[glean] Check generated ping content against their json schema#1417
Conversation
Dexterp37
left a comment
There was a problem hiding this comment.
Generally, I like the idea of using python to work around the problem of not having an updated java/kotlin library to do validation. However, I also think we should not mess with the scripts used by consumers of our library to do that. I left a few comments below, for a first pass.
| apply plugin: 'kotlin-android' | ||
|
|
||
| // Configure the Python environments | ||
| envs { |
There was a problem hiding this comment.
Even after discussing this with you I admit I'm still a bit confused.
We're moving the setup code from sdk_generator.gradle to the library's build.gradle. I think that doing this would prevent 3rd party applications to process YAML files: if you create an application external to android-components, include glean and trigger the build process, it would now probably fail: I'm not sure we'd be able to call the tasks from the glean's gradle.
I claim we should think the sample application as an external entity even though it lives in this repo: it should have no way to access things outside its direct reach, other than through gradle inclusion.
In short, I think it's ok for us to download the environment both in the app and when building the library, and have it in both places.
|
|
||
| fun checkPingSchema(content: JSONObject) { | ||
| val proc = ProcessBuilder( | ||
| listOf("./build/bootstrap/Miniconda3/bin/python", "-m", "glean_parser", "check") |
There was a problem hiding this comment.
I wonder if there's a better way to do this, without hardcoding paths. Maybe adding this to the resources? @pocmo , thoughts?
There was a problem hiding this comment.
With those paths being used in the gradle scripts and the tests I can't think of a shared place where both world have access. From the gradle script you could inject it into a constant; but that constant would be available to all glean code and not limited to tests.
|
|
||
| apply from: '../../components/service/glean/scripts/sdk_generator.gradle' | ||
|
|
||
| ext.setupGlean('./components/service/glean') |
There was a problem hiding this comment.
As stated above, this woldn't be possible if the sample app lived outside of this repo. Let's keep the scripts as they are, even if we end up with two conda environments. That's ok, as the library and the app are two distinct things, as if they were different repos.

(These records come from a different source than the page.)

Lemma runs_keeps (c : ascii) (b : bool) (s : str) :
  In c s -> Spec.separator c = false ->
  In c (re_sub_runs GenToc.space_or_hyphen [hyphen] b s).
Proof.
  revert b. induction s as [|x s IH]; intros b; simpl In at 1; [tauto|].
  intros [->|Hin] Hc; rewrite runs_cons.
  - rewrite Hc. left. reflexivity.
  - destruct (Spec.separator x); [destruct b|]; try right; auto.
Qed.

Lemma slugify_keeps (c : ascii) (title : str) :
  In c title -> ascii_alnum c = true -> In (lower_char c) (GenToc.slugify title).
Proof.
  intros Hin Hc. destruct (ascii_alnum_lower c Hc) as [Hs Hl].
  unfold GenToc.slugify. apply runs_keeps.
  - rewrite remove_filter_kept. apply filter_In. split.
    + apply in_map. unfold strip, lstrip.
      apply rstrip_keeps; [apply dropwhile_keeps|]; assumption.
    + unfold Spec.kept. rewrite <- !orb_assoc, orb_assoc, Hl. reflexivity.
  - pose proof (letter_not_separator _ Hl) as H. exact H.
Qed.

(** C4, as the code has it — the slug of a heading is [slugify] of its
    title: a string of the characters a to z, 0 to 9 and hyphen with no two
    hyphens in a row, which is not empty when the title has an ASCII
    letter or digit.  Nothing makes it non-empty otherwise, and nothing
    makes the slugs of one document differ. *)
Theorem heading_slug_shape
    (headings : list GenToc.heading) (level : nat) (title : str) :
  In (level, title) headings -> level <= 3 ->
  In (GenToc.slugify title) (GenToc.assigned_slugs headings)
  /\ slug_form false (GenToc.slugify title) = true
  /\ (existsb ascii_alnum title = false \/ GenToc.slugify title <> []).
Proof.
  intros Hin Hl. split; [|split].
  - unfold GenToc.assigned_slugs.
    apply (in_map (fun h => GenToc.slugify (snd h)) _ (level, title)).
    apply filter_In. split; [exact Hin|]. simpl.
    destruct (Nat.ltb_spec 3 level); [lia | reflexivity].
  - apply slugify_form.
  - destruct (existsb ascii_alnum title) eqn:E; [right | left; reflexivity].
    apply existsb_exists in E. destruct E as (c & Hc & Ha).
    pose proof (slugify_keeps c title Hc Ha) as H.
    intros E. rewrite E in H. exact H.
Qed.

Lemma heading_slug_shape_witness :
  In (lit "setup") (GenToc.assigned_slugs (GenToc.parse_headings marks_doc))
  /\ slug_form false (lit "setup") = true
  /\ (existsb ascii_alnum (lit "Setup") = false \/ lit "setup" <> []).
Proof.
  apply (heading_slug_shape (GenToc.parse_headings marks_doc) 2 (lit "Setup")).
  - right. left. reflexivity.
  - repeat constructor.
Defined.

(** C4 fails on the code: a title of punctuation only has the empty slug,
    and two headings titled alike have the same slug. *)
Lemma marks_doc_breaks_invariant :
  let slugs := GenToc.assigned_slugs (GenToc.parse_headings marks_doc) in
  slugs = [[]; lit "setup"; lit "setup"]
  /\ ~ Forall (fun s => s <> []) slugs
  /\ ~ NoDup slugs.
Proof.
  split; [reflexivity|]. split.
  - intros H. inversion H as [|s l Hs _]. apply Hs. reflexivity.
  - intros H. inversion H as [|s l _ H1]. inversion H1 as [|s' l' Hn _].
    apply Hn. left. reflexivity.
Qed.

(** ** The matches of [rewrite_links] *)

Lemma is_char_eq (n : nat) (c : ascii) :
  is_char n c = true -> c = ascii_of_nat n.
Proof.
  unfold is_char, code. intros H. apply Nat.eqb_eq in H.
  rewrite <- H. symmetry. apply ascii_nat_embedding.
Qed.

Lemma take_drop (f : ascii -> bool) (s : str) :
  takewhile f s ++ dropwhile f s = s.
Proof.
  induction s as [|c s IH]; simpl; [reflexivity|].
  destruct (f c); simpl; [rewrite IH|]; reflexivity.
Qed.

Lemma dropwhile_head (f : ascii -> bool) (s : str) (c : ascii) (r : str) :
  dropwhile f s = c :: r -> f c = false.
Proof.
  induction s as [|x s IH]; simpl; [discriminate|].
  destruct (f x) eqn:E; [exact IH|].
  intros H. injection H as -> _. exact E.
Qed.

Lemma not_in_false (f : ascii -> bool) (c : ascii) :
  not_in f c = false -> f c = true.
Proof. unfold not_in. destruct (f c); [reflexivity | discriminate]. Qed.

(** A match is a prefix of the text it is found in. *)
Lemma link_match_prefix (s : str) (m : RewriteLinks.re_match) :
  RewriteLinks.link_match s = Some m ->
  exists rest, s = RewriteLinks.group0 m ++ rest.
Proof.
  unfold RewriteLinks.link_match. destruct s as [|c t]; [discriminate|].
  destruct (is_char 91 c) eqn:Hc; [|discriminate].
  pose proof (take_drop (not_in RewriteLinks.is_rbracket) t) as Ht.
  destruct (takewhile (not_in RewriteLinks.is_rbracket) t) as [|x tx] eqn:E1;
    [discriminate|].
  destruct (dropwhile (not_in RewriteLinks.is_rbracket) t) as [|rb [|lp r]] eqn:E2;
    try discriminate.
  destruct (is_char 40 lp) eqn:Hlp; [|discriminate].
  pose proof (take_drop (not_in RewriteLinks.is_rparen) r) as Hr.
  destruct (takewhile (not_in RewriteLinks.is_rparen) r) as [|y ty] eqn:E3;
    [discriminate|].
  destruct (dropwhile (not_in RewriteLinks.is_rparen) r) as [|rp rest] eqn:E4;
    [discriminate|].
  intros H. injection H as <-. exists rest.
  apply dropwhile_head, not_in_false, is_char_eq in E2.
  apply dropwhile_head, not_in_false, is_char_eq in E4.
  apply is_char_eq in Hc. apply is_char_eq in Hlp.
  unfold RewriteLinks.group0. cbn [RewriteLinks.text RewriteLinks.url].
  subst c rb lp rp. rewrite <- Ht, <- Hr.
  change (lit "[") with [ascii_of_nat 91].
  change (lit "](") with [ascii_of_nat 93; ascii_of_nat 40].
  change (lit ")") with [ascii_of_nat 41].
  simpl. rewrite <- !app_assoc. simpl. rewrite <- !app_assoc. reflexivity.
Qed.

Lemma render_all_cons (repl : RewriteLinks.re_match -> str) (p : piece)
    (ps : list piece) :
  render_all repl (p :: ps) = render repl p ++ render_all repl ps.
Proof. reflexivity. Qed.

Lemma sub_pieces (repl : RewriteLinks.re_match -> str) (skip : nat)
    (content : str) :
  RewriteLinks.link_pattern_sub repl skip content
  = render_all repl (pieces skip content).
Proof.
  revert skip. induction content as [|c t IH]; intros skip; [reflexivity|].
  cbn [RewriteLinks.link_pattern_sub pieces]. destruct skip as [|k].
  - destruct (RewriteLinks.link_match (c :: t)) as [m|];
      rewrite render_all_cons, IH; reflexivity.
  - apply IH.
Qed.

(** Rendering every match as itself gives the text back. *)
Lemma pieces_original (skip : nat) (content : str) :
  render_all RewriteLinks.group0 (pieces skip content) = skipn skip content.
Proof.
  revert skip. induction content as [|c t IH]; intros skip.
  - destruct skip; reflexivity.
  - cbn [pieces]. destruct skip as [|k]; [|apply IH].
    destruct (RewriteLinks.link_match (c :: t)) as [m|] eqn:E.
    + destruct (link_match_prefix _ _ E) as [rest Hrest].
      rewrite render_all_cons, IH. cbn [skipn render].
      destruct (RewriteLinks.group0 m) as [|g0 g] eqn:Eg; [discriminate|].
      simpl in Hrest. injection Hrest as -> ->.
      simpl. rewrite Nat.sub_0_r.
      rewrite skipn_app, skipn_all, Nat.sub_diag. reflexivity.
    + rewrite render_all_cons, IH. reflexivity.
Qed.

@pocmo is there something we could do to cache the conda installer/packages to be nicer to them?
There was a problem hiding this comment.
Would it be possible to use the buildDir of rootProject to share the Python environment? I'm not sure whether this could cause weird side effects when building parallel though (although some parts of samples-glean needs to wait for services-glean to complete).
Having the environment twice is not the best for saving disk space; however that's how the setup with real apps will be too. So i'm not too concerned.

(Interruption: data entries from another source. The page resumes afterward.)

(** * Tabular TD control (SARSA, SARSAMAX, Expected SARSA): model and properties

    A shallow embedding of the three notebooks of td-methods:
    - SARSA            (1.sarsa.ipynb, first notebook),
    - SARSAMAX         (the Part 2 notebook),
    - Expected SARSA   (1.sarsa.ipynb, Part 3 notebook).

    Conventions of the embedding.
    - Numbers.  numpy float64 values and Python floats are idealised as exact
      rationals [Q]; value equality is [Qeq] ([==]).  Rounding, infinities
      and NaN are outside the model.
    - The action-value table is a [collections.defaultdict] whose factory is
      [lambda: np.zeros(env.action_space.n)]; it is a record holding the
      factory's length and a [gmap] from keys to rows.  Keys are environment
      states or Python's [None], hence [option Z].
    - Reading [Q[k]] on a defaultdict inserts a fresh row when [k] is absent;
      every function that touches the table therefore threads it as state.
    - Exceptions are values of [exn]; the [while True] loop of the episode
      runner is given fuel, and an exhausted budget is reported separately
      as [OutOfFuel].
    - Console output ([print], [sys.stdout.flush]) has no effect on any
      returned value and is left out. *)

From Stdlib Require Import QArith Qround Lqa ZArith Lia.
From stdpp Require Import gmap list.

Local Open Scope Q_scope.

(** ** Results and the state-and-exception monad *)

Inductive exn : Type :=
| IndexError
| ValueError
| ZeroDivisionError.

Inductive result (A : Type) : Type :=
| Ok (a : A)
| Raise (e : exn)
| OutOfFuel.

Arguments Ok {A} a.
Arguments Raise {A} e.
Arguments OutOfFuel {A}.

Definition M (S A : Type) : Type := S -> result (A * S).

Definition ret {S A} (a : A) : M S A := fun s => Ok (a, s).

Definition bind {S A B} (m : M S A) (k : A -> M S B) : M S B :=
  fun s => match m s with
           | Ok (a, s') => k a s'
           | Raise e => Raise e
           | OutOfFuel => OutOfFuel
           end.

Definition raise {S A} (e : exn) : M S A := fun _ => Raise e.

Definition lift_result {S A} (r : result A) : M S A :=
  fun s => match r with
           | Ok a => Ok (a, s)
           | Raise e => Raise e
           | OutOfFuel => OutOfFuel
           end.

Declare Scope py_scope.
Delimit Scope py_scope with py.
Notation "'let!' x ':=' c 'in' k" := (bind c (fun x => k))
  (at level 10, x pattern, c at level 100, k at level 200) : py_scope.
Local Open Scope py_scope.

(** ** Numbers: comparisons, Python's [max], sums *)

Definition Qltb (x y : Q) : bool := negb (Qle_bool y x).

(** Python's [max(a, b)]: the first argument unless the second is strictly
    larger. *)
Definition py_max (a b : Q) : Q := if Qltb a b then b else a.

Definition sumQ (l : list Q) : Q := fold_right Qplus 0 l.

(** ** numpy arrays as lists *)

Abbreviation State := Z (only parsing).
Abbreviation Action := nat (only parsing).

(** [np.zeros(n)]: negative dimensions are rejected. *)
Definition np_zeros (n : Z) : result (list Q) :=
  if (n <? 0)%Z then Raise ValueError else Ok (replicate (Z.to_nat n) 0).

(** [np.ones(n)]. *)
Definition np_ones (n : Z) : result (list Q) :=
  if (n <? 0)%Z then Raise ValueError else Ok (replicate (Z.to_nat n) 1).

(** [v[i]] for a non-negative integer index. *)
Definition np_index (v : list Q) (i : Action) : result Q :=
  match v !! i with
  | Some x => Ok x
  | None => Raise IndexError
  end.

There was a problem hiding this comment.
Would it be possible to use the
buildDirofrootProjectto share the Python environment? I'm not sure whether this could cause weird side effects when building parallel though (although some parts of samples-glean needs to wait for services-glean to complete).

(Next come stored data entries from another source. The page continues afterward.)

(** * Refund *)

Lemma refund_flags s n this path :
  path <> "status"%string -> path <> "notes"%string ->
  Order.isModified path (Order.assign_notes n (Order.assign_status s this))
  = Order.isModified path this.
Proof.
  intros Hs Hn. unfold Order.assign_notes, Order.assign_status, Order.isModified; simpl.
  rewrite (proj2 (String.eqb_neq _ _) Hn). simpl.
  destruct (String.eqb (Order.status (Order.fields this)) s); simpl; [done|].
  by rewrite (proj2 (String.eqb_neq _ _) Hs).
Qed.

(** C8. [requestRefund] never touches a product or a cart.  It fails on an
    unpaid order and on an order already refunded, leaving the store as it
    was; so it succeeds only on a paid order.  On a paid order not yet
    refunded (loaded with no pending change of [isPaid] or [isDelivered]) it
    succeeds, the status becomes [refunded], and that is what is stored. *)
Theorem requestRefund_spec now reason this st :
  let r := requestRefund now reason this st in
  let id := Order._id (Order.fields this) in
  products (snd r) = products st
  /\ carts (snd r) = carts st
  /\ (Order.isPaid (Order.fields this) = false -> r = (Err NonPayee, st))
  /\ (Order.status (Order.fields this) = "refunded"%string ->
      exists e, r = (Err e, st))
  /\ (forall d, fst r = Ok d ->
                Order.isPaid (Order.fields this) = true
                /\ Order.status (Order.fields this) <> "refunded"%string)
  /\ (Order.isPaid (Order.fields this) = true ->
      Order.status (Order.fields this) <> "refunded"%string ->
      Order.isModified "isPaid" this = false ->
      Order.isModified "isDelivered" this = false ->
      exists d, fst r = Ok d
                /\ Order.status (Order.fields d) = "refunded"%string
                /\ (forall o0, findOne (hasId id) (orders st) = Some o0 ->
                               findOne (hasId id) (orders (snd r)) = Some (Order.fields d))).
Proof.
  intros r id. subst r id. unfold requestRefund.
  destruct (Order.isPaid (Order.fields this)) eqn:Hpaid; simpl.
  - destruct (String.eqb_spec (Order.status (Order.fields this)) "refunded") as [Hst|Hst]; simpl.
    + repeat split; try done. intros _. by eexists.
    + repeat split; try done.
      intros _ _ Hmp Hmd. eexists. split; [reflexivity|]. split.
      * cbn [Order.fields]. rewrite pre_save_status; [done|by rewrite refund_flags..].
      * intros o0 Ho0.
        set (d := Order.assign_notes _ _).
        change (Order._id (Order.fields this)) with (Order._id (Order.fields d)) in Ho0 |- *.
        apply (save_stored now d _ _ Ho0).
  - repeat split; try done. intros _. by eexists.
Qed.

Lemma requestRefund_spec_witness :
  requestRefund 30 None (Order.mkDoc (order2 "pending") [])
                (mkStore (catalogue 3 0) [] [order2 "pending"])
  = (Err NonPayee, mkStore (catalogue 3 0) [] [order2 "pending"])
  /\ (exists d, fst (requestRefund 30 None (Order.mkDoc paidOrder [])
                       (mkStore (catalogue 3 0) [] [paidOrder])) = Ok d
                /\ Order.status (Order.fields d) = "refunded"%string)
  /\ stockOf (products (snd (requestRefund 30 None (Order.mkDoc paidOrder [])
                               (mkStore (catalogue 3 0) [] [paidOrder])))) tshirt
     = Some 3.
Proof.
  split; [|split].
  - destruct (requestRefund_spec 30 None (Order.mkDoc (order2 "pending") [])
                (mkStore (catalogue 3 0) [] [order2 "pending"])) as (_ & _ & H & _).
    apply H. reflexivity.
  - destruct (requestRefund_spec 30 None (Order.mkDoc paidOrder [])
                (mkStore (catalogue 3 0) [] [paidOrder])) as (_ & _ & _ & _ & _ & H).
    destruct H as (d & Hd & Hs & _);
      [reflexivity|simpl; discriminate|reflexivity|reflexivity|].
    exists d. split; [exact Hd|exact Hs].
  - destruct (requestRefund_spec 30 None (Order.mkDoc paidOrder [])
                (mkStore (catalogue 3 0) [] [paidOrder])) as (Hp & _).
    rewrite Hp. reflexivity.
Defined.

(** * Deleting an order *)

(** C10. [deleteOrder] on an order that exists succeeds, removes it, and
    adds to the stock of every product the quantity on the order's lines,
    whatever the order's status: nothing in the handler reads the status. *)
Theorem deleteOrder_restocks id st :
  let r := deleteOrder id st in
  (findOne (hasId id) (orders st) = None -> r = (Err CommandeNonTrouvee, st))
  /\ (forall o,
        findOne (hasId id) (orders st) = Some o ->
        fst r = Ok tt
        /\ (forall p, stockOf (products (snd r)) p
                      = (fun s => s + orderQty p (Order.items o))
                          <$> stockOf (products st) p)
        /\ orders (snd r) = findOneAndDelete (hasId id) (orders st)
        /\ carts (snd r) = carts st).
Proof.
  intros r. subst r. unfold deleteOrder, findById. split.
  - by intros ->.
  - intros o Ho. rewrite Ho. simpl.
    assert (Hid : Order._id o = id) by (apply findOne_true in Ho; by apply N.eqb_eq in Ho).
    rewrite Hid. repeat split.
    intros p. by rewrite bulkWrite_stock, totalInc_restock.
Qed.

(** An order already cancelled, its two T-shirts already back in stock (5):
    deleting it adds them once more. *)
Lemma deleteOrder_restocks_witness :
  fst (deleteOrder 100%N (mkStore (catalogue 5 0) [] [order2 "cancelled"])) = Ok tt
  /\ stockOf (products (snd (deleteOrder 100%N
                               (mkStore (catalogue 5 0) [] [order2 "cancelled"])))) tshirt
     = Some 7
  /\ orders (snd (deleteOrder 100%N (mkStore (catalogue 5 0) [] [order2 "cancelled"]))) = [].
Proof.
  destruct (deleteOrder_restocks 100%N (mkStore (catalogue 5 0) [] [order2 "cancelled"]))
    as (_ & H).
  destruct (H (order2 "cancelled") eq_refl) as (Hr & Hst & Hos & _).
  split; [exact Hr|]. split; [rewrite Hst; reflexivity|rewrite Hos; reflexivity].
Defined.

(** * Stock never negative? *)

(** C9 (defect of the code). Two T-shirts in stock; the admin stock update
    is asked to [decrement] by 3.  The request is accepted and the stock of
    T-shirts ends at -1, below the minimum of 0 that the schema sets. *)
Theorem updateStock_negative_stock :
  let r := AdminProducts.updateStock tshirt "decrement" (Some 3) (catalogue 2 0) in
  stockOf (catalogue 2 0) tshirt = Some 2
  /\ fst r = inr (Product.mk "T-shirt" (10 # 1) (-1))
  /\ stockOf (snd r) tshirt = Some (-1).
Proof. by repeat split. Qed.

(** * More on the order controller *)

Section AppendFacts.
Context {A : Type}.
Implicit Types (f : A -> bool) (upd : A -> A) (c : list A).

Lemma findOne_app_miss f c1 c2 :
  findOne f c1 = None -> findOne f (c1 ++ c2) = findOne f c2.
Proof.
  induction c1 as [|x c1 IH]; simpl; [done|].
  destruct (f x); [done|apply IH].
Qed.

Lemma findOneAndDelete_app_miss f c1 c2 :
  findOne f c1 = None -> findOneAndDelete f (c1 ++ c2) = c1 ++ findOneAndDelete f c2.
Proof.
  induction c1 as [|x c1 IH]; simpl; [done|].
  destruct (f x); [done|]. intros H. by rewrite IH.
Qed.

Lemma findOneAndUpdate_app_miss f upd c1 c2 :
  findOne f c1 = None ->
  snd (findOneAndUpdate f upd (c1 ++ c2)) = c1 ++ snd (findOneAndUpdate f upd c2).
Proof.
  induction c1 as [|x c1 IH]; simpl; [done|].
  destruct (f x); [done|]. intros H. simpl. by rewrite IH.
Qed.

Mh, good point. @pocmo, is the following reasoning correct:
rootProject.buildDir == buildDirfor most, common appsrootProject.buildDir != buildDirif glean is used by a library/component in an app with multiple components
I guess that could be ok. Moreover, this saves us some trouble when we'll start collecting telemetry from libraries, preventing them from requiring an environment each when building (think of components in android-components, maybe some of them want to be instrumented and we don't really want to have an environment for each of them). Right?
Having the environment twice is not the best for saving disk space; however that's how the setup with real apps will be too. So i'm not too concerned.
Agreed! However, in general, one wouldn't really need to install the glean development environment. App developer would just need to have one environment. I think the sample within this repo is a special case, but a corner case as well :)
There was a problem hiding this comment.
Sorry I missed this comment the first time around. As it stands, this PR is creating a Python environment for the library itself, and each application that uses it. This could be unnecessarily large when we start using this in libraries, as @Dexterp37 points out. But I would argue for merging this as-is with a follow-on bug to address that when we get there.
ec3efde to
75dd3ac
Compare
Codecov Report
@@ Coverage Diff @@
## master #1417 +/- ##
=========================================
Coverage 83.51% 83.51%
Complexity 1804 1804
=========================================
Files 228 228
Lines 7007 7007
Branches 1121 1121
=========================================
Hits 5852 5852
Misses 635 635
Partials 520 520Continue to review full report at Codecov.
|
75dd3ac to
98cb241
Compare
|
Thanks. You are right -- gradle clearly doesn't work how I assumed, and if using an external dependency that may get shipped as a binary and thus wouldn't have the Python environment in the build products. I've updated this so there is a separate Python environment for the library and the application. It seems to work well at the cost of some disk space. Each conda environment takes about 305MB. Using a standard upstream Python environment is a little smaller at 220MB. Since I don't see any need for conda for this project, we might as well save the space. @Dexterp37: Of particular note, we should probably test this on Windows if you can prior to merging. It's not expected to work until mozilla/glean_parser#15 is merged and a new release tagged, however. |
| }} | ||
|
|
||
| if (android.hasProperty('applicationVariants')) { | ||
| ext.gleanGenerateMetricsAPI(android.applicationVariants.all) |
There was a problem hiding this comment.
This is where the library-local metrics.yaml for the baseline telemetry will go (in a future PR).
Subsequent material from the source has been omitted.